With all of these features, classes provide powerful features and intuitive syntax, both in their declaration and use.

But wait! There is more…

Run-Time Type Information

Run-time type information is the ability of the program to determine the types of variables, as well as retrieve information about those variables, when the program is running. When dealing with complex class hierarchies, this can become very important, as objects may need to be cast and re-interpreted between different types.

Executables incorporate tables of data about the data types that are used. Normally, each class (or other data type) will have an entry in this table. Types are identified by a type identifier: a 32-bit hash value, computed in a standardized manner (to ensure compatibility between code from different compilers). The data stored about a type include what it is (a class, enumeration, and so on), how much memory space objects of that type occupy, what classes they are derived from, relative memory offsets of properties, and tables of function pointers that help resolve what versions of functions to call in particular situations.

Whenever information about the object is needed, such as when casting an object to one of its inherited classes, these tables of information are accessed to find the needed data.

Having this type identifier also provides additional benefits. Because type identifier values exist for even the most basic data types, functions that use variable argument lists can reliably know what the types of the passed arguments are, and act accordingly. This is something that’s impossible in languages like C (and the reason behind the long list of possible options for the well-known printf() function). Having this information greatly reduces the potential for bugs.

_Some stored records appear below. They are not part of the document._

(** C34. Import is exact: a configuration of commands, comments, empty lines and
    unknown lines, whose translation leaves 256 bytes of the buffer free,
    becomes the JSON text with one member for each command, in the order of
    the file, holding the command's DANOS form and what followed it, the
    members separated by commas and none behind the last.  Commands are
    recognised in any capitalisation; they have at most 490 bytes, printable
    and without quotation mark, backslash or semicolon, and are not
    [network]. *)
Theorem config_import_exact ls output out_size c :
  Forall line_ok ls -> out_size < 2 ^ 31 -> out_size <= Z.of_nat (length output) ->
  let ms := omap member_of ls in
  Z.of_nat (length import_head + length (concat ((fun m => m ++ [44; 10]) <$> ms))) < out_size - 256 ->
  exists mem c', danos_compat_import_config (Some (Some (file_of (line_text <$> ls)))) (Some output) out_size c =
      Some (0, Some (mem ++ drop (Z.to_nat out_size) output), c') /\
    Z.of_nat (length mem) = out_size /\ c_str mem = import_text ms.
Proof.
  intros Hls Hcap Hout ms Hn. set (lines := line_text <$> ls).
  assert (Hl : Forall clean_line lines).
  { apply Forall_fmap. eapply Forall_impl; [exact Hls|]. by intros l [Hl _]. }
  unfold ms in *. rewrite <- members_ok in Hn |- * by done. fold lines in Hn |- *. clear Hls ms.
  unfold danos_compat_import_config. rewrite (proj2 (Z.leb_gt out_size 0)) by lia.
  rewrite (proj2 (Z.ltb_ge _ out_size)) by lia. set (buf := take (Z.to_nat out_size) output).
  assert (Hbuf : Z.of_nat (length buf) = out_size) by (unfold buf; rewrite length_take; lia).
  assert (Hs : tb_sized (mk_tbuf buf 0)) by (unfold tb_sized, tb_cap; cbn [tb_mem]; lia).
  assert (Hcap0 : tb_cap (mk_tbuf buf 0) = out_size) by done.
  destruct (bprintf_fits [] import_head (mk_tbuf buf 0) Hs (conj eq_refl eq_refl)) as (b1 & -> & C1 & H1 & E1);
    [rewrite Hcap0; cbn [length]; lia|]. cbn [mbind option_bind app] in *. unfold tb_sized in *.
  destruct (import_loop_exact lines (length (file_of lines)) (if config_initialized c then c else danos_compat_config_init c)
              b1 import_head) as (c2 & b2 & -> & C2 & H2); try done; [unfold tb_sized; lia|lia|].
  cbn [mbind option_bind]. destruct (strips_exact _ _ H2) as (b3 & E3 & C3 & O3 & H3).
  destruct (strip 10 b2) as [b2'|]; [|done]. cbn [mbind option_bind] in *. rewrite E3. cbn [mbind option_bind].
  set (ms := import_members lines) in *. pose proof (proj1 H2) as O2. rewrite length_app in O2.
  assert (exists txt, import_text ms = txt ++ import_tail) as [txt Ht].
  { unfold import_text. eexists. by rewrite app_assoc. }
  pose proof (H3 txt Ht) as Hh3. destruct (bprintf_fits txt import_tail b3) as (b4 & -> & C4 & H4 & E4);
    [unfold tb_sized; lia|done|pose proof (proj1 Hh3); change (length import_tail) with 7%nat; lia|].
  cbn [mbind option_bind]. exists (tb_mem b4), c2. split; [done|]. unfold tb_cap in *. split; [lia|].
  rewrite Ht. apply tb_holds_str; [|done|done]. rewrite <- Ht. apply import_text_text, members_text, Hl.
Qed.

Definition demo_config : list config_line :=
  [Command KwInterface (lit "Interface ") (lit "eth0"); Comment 33 []; Command KwNoShutdown (lit "no shutdown") [];
   Blank; Unknown (lit "hostname r1")].

Lemma demo_config_ok : Forall line_ok demo_config.
Proof.
  assert (Hc : Forall (fun l => clean_line (line_text l)) demo_config)
    by (apply (bool_decide_unpack _); vm_compute; exact I).
  unfold demo_config in *. rewrite !Forall_cons in Hc. destruct Hc as (H1 & H2 & H3 & H4 & H5 & _).
  repeat (apply Forall_cons; split); [..|by apply Forall_nil_2]; (split; [assumption|]).
  - split; [reflexivity|]. split; [|cbn; lia]. change (lit "eth0") with [101; 116; 104; 48].
    repeat (constructor; [unfold plain_char; lia|]). constructor.
  - by left.
  - split; [reflexivity|]. split; [by apply Forall_nil_2|cbn; lia].
  - exact I.
  - split; [reflexivity|]. apply (bool_decide_unpack _). vm_compute. exact I.
Qed.

Lemma config_import_exact_witness :
  exists mem c', danos_compat_import_config (Some (Some (file_of (line_text <$> demo_config))))
      (Some (zeros 600)) 512 (mk_compat false false) = Some (0, Some (mem ++ drop 512 (zeros 600)), c') /\
    Z.of_nat (length mem) = 512 /\
    c_str mem = js "{
  'danos-config': {
    'line': 'set interface eth0',
    'line': 'set admin-status up'
  }
}
".
Proof.
  apply (config_import_exact demo_config (zeros 600) 512 (mk_compat false false)).
  - exact demo_config_ok.
  - reflexivity.
  - rewrite length_zeros. lia.
  - vm_compute. reflexivity.
Defined.

(** ** Where it is not *)

(** A long line: the text is cut at the end of the buffer, [offset] passes it,
    and the byte before [offset] is read behind the buffer. *)
Lemma import_leaves_buffer :
  danos_compat_import_config (Some (Some (lit "vlan " ++ replicate 300 49))) (Some (zeros 300)) 300 (mk_compat true true) = None.
Proof. vm_compute. reflexivity. Qed.

(** The second entry for [network] is never reached. *)
Lemma network_is_bgp rest :
  find_mapping (lit "network " ++ rest) g_mappings = Some (lit "set bgp network " ++ rest).
Proof. reflexivity. Qed.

Going on the example of printf(): simple data types like ints and floats may not normally have a type identifer stored along with them, but because their type is known at compile time, the information can still be passed down.

In addition to being useful for functions with variable argument lists, this mechanism also enables functions to accept single arguments of an unspecified type. This avoids the need to write several overloaded functions to deal with integer or floating-point arguments, for instance. (More in this will follow in the next post.)

The beauty of it all is that, even though there may be some overhead when using these features, when they are not in use, they don’t introduce any additional cost, and they can potentially be omitted entirely in low-level environments.